Il team di Harvard ha individuato anche un altro indizio sull’ipotesi che l’EBV possa innescare la sclerosi multipla: nel siero di coloro che hanno sviluppato la malattia, sono stati individuati segni di danni ai nervi che si sono manifestati dopo l’esposizione all’EBV ma prima della diagnosi ufficiale di SM. In particolare, hanno cercato una proteina chiamata catena leggera del neurofilamento, le cui concentrazioni aumentano nel sangue in seguito al danno alle cellule nervose. Questa proteina è aumentata nel siero di coloro che hanno sviluppato la sclerosi multipla, ma solo dopo che sono stati esposti a EBV. Per quelli nel gruppo di controllo, che non hanno mai sviluppato la sclerosi multipla, la concentrazione della catena leggera del neurofilamento nel sangue è rimasta la stessa prima e dopo aver contratto l’EBV; questo è in linea con l’idea che l’esposizione a EBV non fa scattare la sclerosi multipla in tutti, ma piuttosto solo nelle persone suscettibili.
Perché come detto, la maggior parte delle persone contrae l’EBV, ma solo pochissime sviluppano la sclerosi multipla, quali sono gli altri fattori di rischio?
«Come per tutte le malattie autoimmuni entrano in gioco più concause. Esistono altri co-fattori genetici e ambientali» spiega Furlan. «Non è una malattia genetica, infatti non sconsigliamo ai pazienti di avere figli. Basti pensare che la concordanza di malattia in gemelli omozigoti, identici, è relativamente bassa, sotto il 7%. Significa che nel 93% dei casi avere lo stesso Dna non fa venire la malattia, oltre al fatto che i gemelli condividono l’ambiente. Sono stati comunque identificati finora 140 geni in pazienti con sclerosi multipla che da soli hanno un impatto molto ridotto ma presi insieme contribuiscono alla predisposizione alla malattia. Fumo e bassi livelli di vitamina D sono altri fattori predisponenti oltre che al genere: per ogni maschio con sclerosi multipla ci sono 3,8 femmine».

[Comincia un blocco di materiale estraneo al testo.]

(* ===== verification/Transfers.v ===== *)
(** * Transfers: articles that come by IHAVE and TAKETHIS, and from one server to the next
    ([handlers/streaming.rs], [peers.rs])

    What the commands do with an article they are sent, and the two ends of a transfer put
    together: the peer that [send_article_to_peer] dials is another server of the same
    kind, so what it says is what [handle_client] writes for what it was sent. *)

From stdpp Require Import base numbers list gmap strings relations.
From Stdlib Require Import NArith ZArith Lia.
From S2P Require Import Prelude Text Externals Message Wildmat Config Limits Auth SqliteAuth Tracker Storage SqliteStorage Responses Session Wire Control Milter Filters Queue Context ArticleHandlers GroupHandlers PostHandlers Server Served Replies Peers System.
Local Open Scope N_scope.

(** ** What becomes of an article that is sent *)
Section Received.
Context {X : Ext} {Net : MilterNet} {S A : Type} `{Storage S} `{AuthProvider A}.
Implicit Types c : Ctx S A.
#[local] Existing Instance aside_preorder.
(** X24.  Every URL that [read_track_urls] returns is a line of the file
    stripped of the white space around it, is not empty, and has no white
    space at either end. *)
Theorem read_track_urls_clean (lines : list string) (url : string) :
  In url (inputs.read_track_urls lines) ->
  url <> "" /\ Props.Stripped url /\
  exists line, In line lines /\ url = strip line.
Proof.
  unfold inputs.read_track_urls. intros H.
  apply in_map_iff in H. destruct H as (line & <- & Hline).
  apply filter_In in Hline. destruct Hline as [Hin Hne].
  split; [now apply RenderMoreFacts.nonempty_true|].
  split; [apply InputFacts.strip_Stripped|].
  now exists line.
Qed.

Lemma read_track_urls_clean_witness :
  "https://example.com/mysql" <> "" /\
  Props.Stripped "https://example.com/mysql" /\
  exists line, In line MoreSamples.url_file
               /\ "https://example.com/mysql" = strip line.
Proof.
  apply (read_track_urls_clean MoreSamples.url_file). left. reflexivity.
Defined.

(** X25.  Reading a file that holds the URLs that [read_track_urls]
    returned gives the same URLs again: clean lines are kept as they are,
    none is dropped. *)
Theorem read_track_urls_idempotent (lines : list string) :
  inputs.read_track_urls (inputs.read_track_urls lines)
  = inputs.read_track_urls lines.
Proof.
  unfold inputs.read_track_urls.
  induction lines as [|line lines IH]; [reflexivity|].
  cbn [filter]. destruct (nonempty (strip line)) eqn:Hne; [|exact IH].
  cbn [map filter]. rewrite InputFacts.strip_idempotent, Hne.
  cbn [map]. rewrite InputFacts.strip_idempotent. now rewrite IH.
Qed.
Lemma clear_all_cells_keeps_counter_witness :
  let st := Examples.one_cell_ticked 5000000 in
  let cleared := App.clear_all_cells st in
  let created :=
    fst (App.create_cells "LFP" 1 cleared Examples.one_cell_source) in
  let after :=
    fst (App.simulate_real_time_data 7000000 created
           Examples.one_cell_source) in
  current_time st = 1
  /\ current_time cleared = 1
  /\ Forall (fun smp => Sample.timestamp smp = 7000000 + 1000000)
       (historical_data after).
Proof.
  pose proof (clear_all_cells_keeps_counter
                (Examples.one_cell_ticked 5000000) LFP 1 7000000
                Examples.one_cell_source Examples.one_cell_source
                (le_n 1)) as H.
  cbv zeta in H. destruct H as ((_ & _ & Hc) & (_ & Hs & _) & _).
  split; [reflexivity |]. split; [exact Hc |]. exact Hs.
Defined.

End CellFacts.

(* ================================================================= *)
(** ** The task ledger *)

Module TaskFacts.

Import PyNum PyNumFacts Random RandomFacts Inv DictFacts.

Lemma advance_task_advanced (item : string * Task.task) (s : Source) :
  randint_between 1 5 s ->
  same_key advanced item (fst (App.advance_task item s))
  /\ randint_between 1 5 (snd (App.advance_task item s)).
Proof.
  intros Hs. destruct item as [k t]. unfold App.advance_task, same_key, advanced.
  destruct (Task.status t) eqn:E; simpl; rewrite ?E;
    try (split; [split; reflexivity | exact Hs]).
  split; [split; [reflexivity |] | apply randint_between_tail; exact Hs].
  exists (randint_draws s 0). rewrite py_min_int_spec.
  split; [apply Hs |]. split; [reflexivity |]. split; [| reflexivity].
  destruct (Z.leb_spec 100 (Z.min 100 (Task.progress t + randint_draws s 0)));
    destruct (Z.eqb_spec (Z.min 100 (Task.progress t + randint_draws s 0)) 100);
    try reflexivity; lia.
Qed.

(** One call of [advance_progress] on the whole session. *)
Lemma advance_progress_advanced (st : SessionState) (s : Source) :
  randint_between 1 5 s ->
  let st' := fst (App.advance_progress st s) in
  Forall2 (same_key advanced) (tasks_data st) (tasks_data st')
  /\ cells_data st' = cells_data st
  /\ historical_data st' = historical_data st
  /\ current_time st' = current_time st
  /\ simulation_running st' = simulation_running st
  /\ randint_between 1 5 (snd (App.advance_progress st s)).
Proof.
  intros Hs. unfold App.advance_progress.
  destruct (Dict.truthy (tasks_data st)) eqn:E.
  - unfold bind, ret.
    pose proof (for_each_Forall2 (randint_between 1 5) (same_key advanced)
                  App.advance_task advance_task_advanced (tasks_data st) s Hs)
      as [H1 H2].
    destruct (for_each App.advance_task (tasks_data st) s) as [tasks s'].
    simpl in *. split; [exact H1 |]. do 4 (split; [reflexivity |]). exact H2.
  - simpl. split; [| do 4 (split; [reflexivity |]); exact Hs].
    destruct (tasks_data st); [constructor | discriminate].
Qed.

Lemma advanced_evolves_1 (t t' : Task.task) :
  Task.progress t <= 100 -> advanced t t' -> evolves 1 t t'.
Proof.
  unfold advanced, evolves. intros Hp H.
  destruct (Task.status t) eqn:E.
  - subst t'. repeat split; try lia; try discriminate.
  - destruct H as (r & Hr & Hprog & Hst & Hform).
    repeat split; try assumption; try lia; try discriminate.
    + intros Hne. congruence.
    + intros _ _. exact Hst.
  - subst t'. repeat split; try lia; try discriminate.
Qed.

Lemma evolves_0 (t : Task.task) : Task.progress t <= 100 -> evolves 0 t t.
Proof.
  intros Hp. unfold evolves. repeat split; try lia; try reflexivity.
Qed.

(** One call followed by [n] calls. *)
Lemma evolves_S (n : nat) (t t1 t' : Task.task) :
  Task.progress t <= 100 ->
  advanced t t1 -> evolves n t1 t' -> evolves (S n) t t'.
Proof.
  intros Hp Ha (Hf & Hpr & H0 & Hnr & Hrun & Hlow).
  pose proof (advanced_evolves_1 t t1 Hp Ha)
    as (Hf1 & Hpr1 & _ & Hnr1 & Hrun1 & Hlow1).
  unfold evolves. split; [congruence |]. split; [lia |].
  split; [discriminate |].
  split; [intros Hs; rewrite (Hnr1 Hs) in *; apply Hnr; exact Hs |].
  assert (Hcase : Task.status t = Task.Running ->
                  (Task.progress t1 = 100 /\ t' = t1
                   /\ Task.status t1 = Task.Completed)
                  \/ (Task.progress t1 < 100
                      /\ Task.status t1 = Task.Running)).
  { intros Hs. specialize (Hrun1 Hs (le_n 1)).
    destruct (Z.eqb_spec (Task.progress t1) 100) as [He | Hne].
    - left. split; [exact He |]. split; [| exact Hrun1].
      apply Hnr. rewrite Hrun1. discriminate.
    - right. split; [lia | exact Hrun1]. }
  split.
  - intros Hs _. destruct (Hcase Hs) as [(He & -> & Hc) | (Hlt & Hr)].
    + rewrite Hc, He. reflexivity.
    + destruct n as [| n].
      * rewrite (H0 eq_refl), Hr.
        destruct (Z.eqb_spec (Task.progress t1) 100); [lia | reflexivity].
      * apply Hrun; [exact Hr | lia].
  - intros Hs. destruct (Hcase Hs) as [(He & -> & Hc) | (Hlt & Hr)].
    + lia.
    + specialize (Hlow Hr). specialize (Hlow1 Hs). lia.
Qed.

Secondo gli autori all’interno di un contesto genetico e ambientale EBV potrebbe accendere la miccia che innesca lo sviluppo della sclerosi multipla. Ma forse in futuro, un vaccino EBV potrebbe impedire che quella miccia si accenda: «L’Epstein-Bar come tutti i virus degli herpes sono molto complessi perché mutano molto e finora non è stato possibile creare vaccini specifici nonostante l’impegno degli scienziati. Ora vediamo se la nuova tecnologia a mRNA può dare un valido contributo alla ricerca» conclude Furlan. L’azienda Moderna ha appena avviato uno studio clinico in fase 1 (Eclipse) per arrivare a creare un vaccino contro il virus di Epstein-Barr. Lo studio si svolgerà in circa 15 siti negli Stati Uniti e coinvolgerà circa 272 adulti sani di età compresa tra 18 e 30 anni. La sperimentazione dovrebbe concludersi nel giugno 2023. Anche Pfizer sta lavorando ad espandere la tecnologia mRNA, annunciando di aver cominciato a lavorare a un vaccino contro l’herpes zooster.